• **Problem**
Output only the lines below that start at the line containing "sl_tl : transfer_log w' = transfer_log w;" and end at the line containing "Proof. done. Qed.", with both ends kept.

Record extracts START

(** The states of the peers; [bsr_state.c] sees to it that a peer this node is
    ahead of is not up to date. *)
Definition pst (c : peer) : bsr_disk_state * bsr_repl_state := (p_disk_state c, p_repl_state c).
Definition peer_stats (w : world) : list (option (bsr_disk_state * bsr_repl_state)) := map (option_map pst) (peers w).
Definition peers_ok (l : list (option (bsr_disk_state * bsr_repl_state))) : Prop :=
  (length l <= BSR_NODE_ID_MAX)%nat /\ forall d s, Some (d, s) ∈ l -> s = L_AHEAD -> d <> D_UP_TO_DATE.

Record inv (C K : nat -> Z) (w : world) : Prop := mk_inv {
  i_req : forall r rq, reqs w !! r = Some rq -> destroyed rq = false -> req_ok w (C r) (K r) r rq;
  i_gone : forall r rq, reqs w !! r = Some rq -> destroyed rq = true ->
    (r ∉ held w) /\ most_recent_req w <> Some r /\ zsum net_pend (nets rq) = 0 /\
    length (rq_state rq) = S BSR_NODE_ID_MAX;
  i_tl : NoDup (transfer_log w);
  i_tl_live : forall r, r ∈ transfer_log w -> live w r;
  i_chain : forall p q, live w p -> destroy_next (req w p) = Some q ->
    before w p q /\ WRITE (local (req w p)) = true /\ WRITE (local (req w q)) = true;
  i_retry : forall r, r ∈ retry_writes w ->
    live w r /\ completion_ref (req w r) = 0 /\ POSTPONED (local (req w r)) = true /\ (r ∉ transfer_log w) /\
    is_Some (master_bio (req w r));
  i_submit : forall r, r ∈ submit_writes w ->
    live w r /\ fresh (req w r) /\ (r ∉ transfer_log w);
  i_submit_nodup : NoDup (submit_writes w);
  i_bounds : forall r, r ∈ held w \/ most_recent_req w = Some r -> (r < length (reqs w))%nat;
  i_peers : peers_ok (peer_stats w);
  i_pending : forall p c, peer_of w p = Some c -> ap_pending_cnt c = zsum (net_pending p) (reqs w);
  i_clean : Forall (fun e => okE e = true) (log w);
  i_once : forall r rq, reqs w !! r = Some rq ->
    zsum (completes r) (log w) = b2z (bool_decide (master_bio rq = None));
  i_future : forall r, (length (reqs w) <= r)%nat -> zsum (completes r) (log w) = 0;
  i_peer_ack : forall r, peer_ack_req w = Some r -> exists rq, reqs w !! r = Some rq /\ destroyed rq = true }.

(** ** Steps that touch only the counters of one request *)

Definition quietE (e : effect) : bool :=
  match e with E_bug | E_assert | E_logic_bug _ | E_complete _ _ => false | _ => true end.

Lemma quiet_ok es : Forall (fun e => quietE e = true) es -> Forall (fun e => okE e = true) es.
Proof. intros H. eapply Forall_impl; [exact H|]. by intros []. Qed.
Lemma quiet_completes r es : Forall (fun e => quietE e = true) es -> zsum (completes r) es = 0.
Proof. induction 1 as [|e es He _ IH]; simpl; [done|]. rewrite IH. by destruct e. Qed.

(** The reference counts move by [a] and [b]; what the invariant reads stays. *)
Record bumped (a b : Z) (rq rq' : bsr_request) : Prop := mk_bumped {
  bu_cref : completion_ref rq' = completion_ref rq + a;
  bu_kref : kref rq' = kref rq + b;
  bu_state : rq_state rq' = rq_state rq;
  bu_bio : master_bio rq' = master_bio rq;
  bu_size : i_size rq' = i_size rq;
  bu_next : destroy_next rq' = destroy_next rq;
  bu_tree : i_in_tree rq' = i_in_tree rq;
  bu_dead : destroyed rq' = destroyed rq }.

(** Fields of the resource the invariant reads, other than requests and counters. *)
Record same_lists (w w' : world) : Prop := mk_same_lists {
  sl_tl : transfer_log w' = transfer_log w;
  sl_retry : retry_writes w' = retry_writes w;
  sl_submit : submit_writes w' = submit_writes w;
  sl_held : held w' = held w;
  sl_plug : most_recent_req w' = most_recent_req w;
  sl_susp : suspended w' = suspended w;
  sl_peers : peer_stats w' = peer_stats w;
  sl_peer_ack : peer_ack_req w' = peer_ack_req w }.

Record eff (r p : nat) (a b d : Z) (w w' : world) : Prop := mk_eff {
  ef_lists : same_lists w w';
  ef_req : forall rq, reqs w !! r = Some rq ->
    exists rq', reqs w' = <[r := rq']> (reqs w) /\ bumped a b rq rq';
  ef_pend : forall q c', peer_of w' q = Some c' ->
    exists c, peer_of w q = Some c /\ ap_pending_cnt c' = ap_pending_cnt c + (if decide (q = p) then d else 0);
  ef_log : exists es, log w' = log w ++ es /\ Forall (fun e => quietE e = true) es }.

Lemma same_lists_refl w : same_lists w w.
Proof. done. Qed.
Lemma same_lists_trans w1 w2 w3 : same_lists w1 w2 -> same_lists w2 w3 -> same_lists w1 w3.
Proof. intros [] []. split; congruence. Qed.

Lemma bumped_refl rq : bumped 0 0 rq rq.
Proof. split; try done; lia. Qed.
Lemma bumped_trans a1 b1 a2 b2 x y z : bumped a1 b1 x y -> bumped a2 b2 y z -> bumped (a1 + a2) (b1 + b2) x z.
Proof. intros [] []. split; try congruence; lia. Qed.
(** A request that still counts on something survives. *)
Lemma put_finish_alive orc C K w r rq c k :
  inv (bump r c C) (bump r k K) w -> reqs w !! r = Some rq -> destroyed rq = false ->
  0 <= c -> 0 <= k -> (forall x, 0 <= C x) -> (forall x, 0 <= K x) ->
  completion_ref rq - c <> 0 \/ (0 < own_refs rq /\ WRITE (local rq) = true /\ POSTPONED (local rq) = false) ->
  exists rq', reqs (put_finish orc r c k w) !! r = Some rq' /\ destroyed rq' = false /\ rq_state rq' = rq_state rq /\
    same_lists w (put_finish orc r c k w) /\ (completion_ref rq - c <> 0 -> i_in_tree rq' = i_in_tree rq).
Proof.
  intros Hinv Hr Hlive Hc Hk HC HK Hal.
  assert (forall w' rq' k', inv C (bump r k' K) w' -> reqs w' !! r = Some rq' -> destroyed rq' = false -> same_lists w w' ->
    rq_state rq' = rq_state rq -> completion_ref rq' <> 0 \/ 0 < own_refs rq' -> 0 <= k' ->
    exists rq2, reqs (if negb (k' =? 0) then kref_sub orc r k' w' else w') !! r = Some rq2 /\ destroyed rq2 = false /\
      rq_state rq2 = rq_state rq /\ i_in_tree rq2 = i_in_tree rq' /\ same_lists w (if negb (k' =? 0) then kref_sub orc r k' w' else w')) as Hsub.
  { intros w' rq' k' HI Hr' Hd' Hl Hst Hal' Hk'. destruct (Z.eqb_spec k' 0) as [->|Hk0]; cbn [negb]; [by exists rq'|].
    unfold kref_sub. pose proof (lookup_alter_kref w' r rq' (upd_kref (fun x => x - k')) Hr') as Hr2.
    rewrite (req_lookup _ _ _ Hr2). cbn [kref upd_kref].
    assert (0 < kref rq' - k') as Hpos.
    { destruct (i_req _ _ _ HI _ _ Hr' Hd') as [_ Hkr _ _ _ _ _]. rewrite bump_eq in Hkr.
      destruct (own_refs_parts rq') as [? ?], (in_refs_parts w' r) as (? & ? & ?). pose proof (HK r).
      unfold base_ref, in_refs in Hkr.
      pose proof (b2z_nonneg (negb (completion_ref rq' =? 0) || bool_decide (r ∈ retry_writes w'))).
      destruct Hal' as [Hal'|Hal']; [|lia]. apply Z.eqb_neq in Hal'. rewrite Hal' in Hkr. cbn [negb orb b2z] in Hkr.
      unfold own_refs in *. lia. }
    rewrite (proj2 (Z.eqb_neq _ 0)), (proj2 (Z.ltb_ge _ 0)) by lia. cbn [emit_if].
    eexists. split; [exact Hr2|]. split_and!; try done. by destruct Hl. }
  unfold put_finish. rewrite (req_lookup _ _ _ Hr).
  rewrite (enough_refs C K w r rq c k Hinv Hr Hlive Hc HC HK), andb_false_r.
  cbn [emit_if]. destruct (Z.eqb_spec c 0) as [->|Hc0]; cbn [negb].
  - apply (inv_ext _ _ C (bump r k K)) in Hinv; [|intros x; unfold bump; destruct (decide (x = r)); lia|done].
    destruct (Hsub w rq k) as (rq2 & ? & ? & ? & ? & ?); try done; [|by exists rq2].
    destruct Hal as [Hal|[Hal _]]; [left; lia|by right].
  - destruct (put_completion_inv C (bump r k K) w r rq c) as (w' & d & rq' & -> & HI & Hd & Hr' & Hlive' & Hne & Hwr & _);
      try done; [lia|].
    assert (completion_ref rq - c <> 0 -> w' = upd_req r (upd_completion_ref (fun n => n - c)) w /\
      rq' = upd_completion_ref (fun n => n - c) rq) as Hkeep.
    { intros Hal'. destruct (Hne Hal') as [-> _]. split; [done|]. rewrite (pc_lookup w r rq c Hr) in Hr'. by injection Hr' as <-. }
    destruct (Hsub w' rq' (k + d)) as (rq2 & ? & ? & ? & Ht & ?); try done.
    + eapply inv_ext; [..|exact HI]; [done|]. intros x; unfold bump; destruct (decide (x = r)); lia.
    + destruct Hal as [Hal|(_ & H1 & H2)]; [|by apply Hwr]. by destruct (Hkeep Hal) as [-> _].
    + destruct Hal as [Hal|(_ & H1 & H2)]; [|by apply Hwr]. by destruct (Hkeep Hal) as [_ ->].
    + destruct Hal as [Hal|(Ho & H1 & H2)].
      * left. by destruct (Hkeep Hal) as [_ ->].
      * right. destruct (Hwr H1 H2) as [_ Hst]. unfold own_refs, nets, local, state_at in *. by rewrite Hst.
    + lia.
    + exists rq2. split_and!; try done. intros Hal'. rewrite Ht. by destruct (Hkeep Hal') as [_ ->].
Qed.
(* ===== verification/RequestKeep.v ===== *)
(** * What the end of one request leaves alone (src/bsr/bsr_req.c)

    Completing and destroying one request, and the writes that it kept, does
    not touch the state of any other request, and takes from the transfer log
    only what is destroyed. *)

From S2P Require Import Prelude State Request RequestInv RequestEnd.

Module RequestKeep.
Import State Request RequestInv RequestEnd.

(** From [w] to [w'], with the request [e] excepted. *)
Record keeps (e : option nat) (w w' : world) : Prop := mk_keeps {
  ke_rest : rest w w';
  ke_tl : sublist (transfer_log w') (transfer_log w);
  ke_in : forall x, x ∈ transfer_log w -> e <> Some x -> live w' x -> x ∈ transfer_log w';
  ke_req : forall x rq rq', e <> Some x -> reqs w !! x = Some rq -> reqs w' !! x = Some rq' -> destroyed rq = false ->
    (destroyed rq' = false -> rq_state rq' = rq_state rq /\ i_in_tree rq' = i_in_tree rq /\
                              completion_ref rq' = completion_ref rq) /\
    (completion_ref rq <> 0 -> destroyed rq' = false) }.

Lemma rest_lookup w w' x rq : rest w w' -> reqs w !! x = Some rq -> exists rq', reqs w' !! x = Some rq'.
Proof.
  intros R Hx. apply lookup_lt_Some in Hx. rewrite <- (re_len _ _ R) in Hx. by apply lookup_lt_is_Some_2 in Hx.
Qed.

Lemma rest_live w w' x : rest w w' -> live w' x -> live w x.
Proof.
  intros R (rq' & Hx & Hd). pose proof (lookup_lt_Some _ _ _ Hx) as Hl. rewrite (re_len _ _ R) in Hl.
  apply lookup_lt_is_Some_2 in Hl as [rq Hrq]. exists rq. split; [done|]. destruct (destroyed rq) eqn:E; [|done].
  destruct (re_gone _ _ R _ _ Hrq E) as (y & Hy & Hdy). congruence.
Qed.

Lemma keep_refl e w : keeps e w w.
Proof. split; [apply rest_refl|done|done|]. intros x rq rq' _ H1 H2. by simplify_eq. Qed.

Lemma keep_trans e w1 w2 w3 : keeps e w1 w2 -> keeps e w2 w3 -> keeps e w1 w3.
Proof.
  intros [R1 T1 I1 Q1] [R2 T2 I2 Q2]. split.
  - by eapply rest_trans.
  - by etrans.
  - intros x Hx He Hl. apply I2; [|done..]. apply I1; [done..|]. by apply (rest_live w2 w3).
  - intros x rq rq' He Hx Hx' Hd. destruct (rest_lookup _ _ _ _ R1 Hx) as [rq1 Hx1].
    destruct (Q1 x rq rq1 He Hx Hx1 Hd) as [H1 H1']. destruct (destroyed rq1) eqn:Hd1.
    + destruct (re_gone _ _ R2 _ _ Hx1 Hd1) as (y & Hy & Hdy). split; [intros; congruence|]. intros Hc. by specialize (H1' Hc).
    + destruct (Q2 x rq1 rq' He Hx1 Hx' Hd1) as [H2 H2']. destruct (H1 eq_refl) as (E1 & E2 & E3). split.
      * intros Hd'. destruct (H2 Hd') as (? & ? & ?). split_and!; congruence.
      * intros Hc. apply H2'. congruence.
Qed.

Lemma keeps_weaken e w w' : keeps None w w' -> keeps e w w'.
Proof. intros [R T I Q]. split; [done|done|intros; by apply I|]. intros. by apply (Q x). Qed.

Lemma frame_keeps w w' : frame w w' -> keeps None w w'.
Proof.
  intros F. split.
  - apply ghostly_rest. by apply frame_ghostly.
  - by rewrite (sl_tl _ _ (fm_lists _ _ F)).
  - intros x Hx _ _. by rewrite (sl_tl _ _ (fm_lists _ _ F)).
  - intros x rq rq' _ Hx Hx'. rewrite (fm_reqs _ _ F) in Hx'. by simplify_eq.
Qed.

(** A change to the excepted request only. *)
Lemma keeps_insert w w' r rq rq' :
  same_lists w w' -> reqs w !! r = Some rq -> reqs w' = <[r := rq']> (reqs w) -> destroyed rq' = destroyed rq ->
  keeps (Some r) w w'.
Proof.
  intros L Hr E Hd.
  assert (forall x, x <> r -> reqs w' !! x = reqs w !! x) as Hx by (intros; by rewrite E, list_lookup_insert_ne).
  split.
  - apply same_lists_rest; [done|by rewrite E, length_insert|]. intros x rqx Hrx Hdx. destruct (decide (x = r)) as [->|].
    + exists rq'. rewrite E, list_lookup_insert_eq by (by apply lookup_lt_Some in Hr). split; [done|]. congruence.
    + exists rqx. by rewrite Hx.
  - by rewrite (sl_tl _ _ L).
  - intros x ? _ _. by rewrite (sl_tl _ _ L).
  - intros x q q' Hne Hq Hq'. rewrite Hx in Hq' by congruence. by simplify_eq.
Qed.

Lemma keeps_kref w r rq n : reqs w !! r = Some rq -> keeps None w (upd_req r (upd_kref (fun x => x - n)) w).
Proof.
  intros Hr. assert (reqs (upd_req r (upd_kref (fun x => x - n)) w) = <[r := upd_kref (fun x => x - n) rq]> (reqs w)) as E
    by apply (alter_as_insert (upd_kref (fun x => x - n)) _ _ _ Hr).
  destruct (keeps_insert w (upd_req r (upd_kref (fun x => x - n)) w) r rq (upd_kref (fun x => x - n) rq)) as [R T I Q]; try done.
  split; [done|done|by intros|].
  intros x q q' _ Hq Hq' Hd. destruct (decide (x = r)) as [->|Hne].
  - rewrite E, list_lookup_insert_eq in Hq' by (by apply lookup_lt_Some in Hr). by simplify_eq.
  - apply (Q x); congruence.
Qed.

(** One destruction. *)
Lemma destroy_one_keeps orc C K w r rq :
  inv C K w -> reqs w !! r = Some rq -> destroyed rq = false -> (forall x, 0 <= C x) -> (forall x, 0 <= K x) ->
  kref rq = 0 -> keeps None w (destroy_one orc r w).
Proof.
  intros Hinv Hr Hlive HC HK Hk0.
  destruct (destroy_one_inv orc C K w r rq) as (_ & Ht & Hsame & R & Hgone); try done.
  { eapply local_no_net. by apply (i_req _ _ _ Hinv). }
  destruct (kill_free C K w r rq) as (Hc0 & _); try done.
  split; [done|rewrite Ht; apply sublist_filter| |].
  - intros x Hx _ (q & Hq & Hd). rewrite Ht. apply list_elem_of_filter. split; [|done]. intros ->. by rewrite (Hgone q Hq) in Hd.
  - intros x q q' _ Hq Hq' Hd. destruct (decide (x = r)) as [->|Hne].
    + simplify_eq. rewrite (Hgone q' Hq'). done.
    + rewrite Hsame in Hq' by (done || by exists q). by simplify_eq.
Qed.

Record extracts END

• **The completed task**
  sl_tl : transfer_log w' = transfer_log w;
  sl_retry : retry_writes w' = retry_writes w;
  sl_submit : submit_writes w' = submit_writes w;
  sl_held : held w' = held w;
  sl_plug : most_recent_req w' = most_recent_req w;
  sl_susp : suspended w' = suspended w;
  sl_peers : peer_stats w' = peer_stats w;
  sl_peer_ack : peer_ack_req w' = peer_ack_req w }.

Record eff (r p : nat) (a b d : Z) (w w' : world) : Prop := mk_eff {
  ef_lists : same_lists w w';
  ef_req : forall rq, reqs w !! r = Some rq ->
    exists rq', reqs w' = <[r := rq']> (reqs w) /\ bumped a b rq rq';
  ef_pend : forall q c', peer_of w' q = Some c' ->
    exists c, peer_of w q = Some c /\ ap_pending_cnt c' = ap_pending_cnt c + (if decide (q = p) then d else 0);
  ef_log : exists es, log w' = log w ++ es /\ Forall (fun e => quietE e = true) es }.

Lemma same_lists_refl w : same_lists w w.
Proof. done. Qed.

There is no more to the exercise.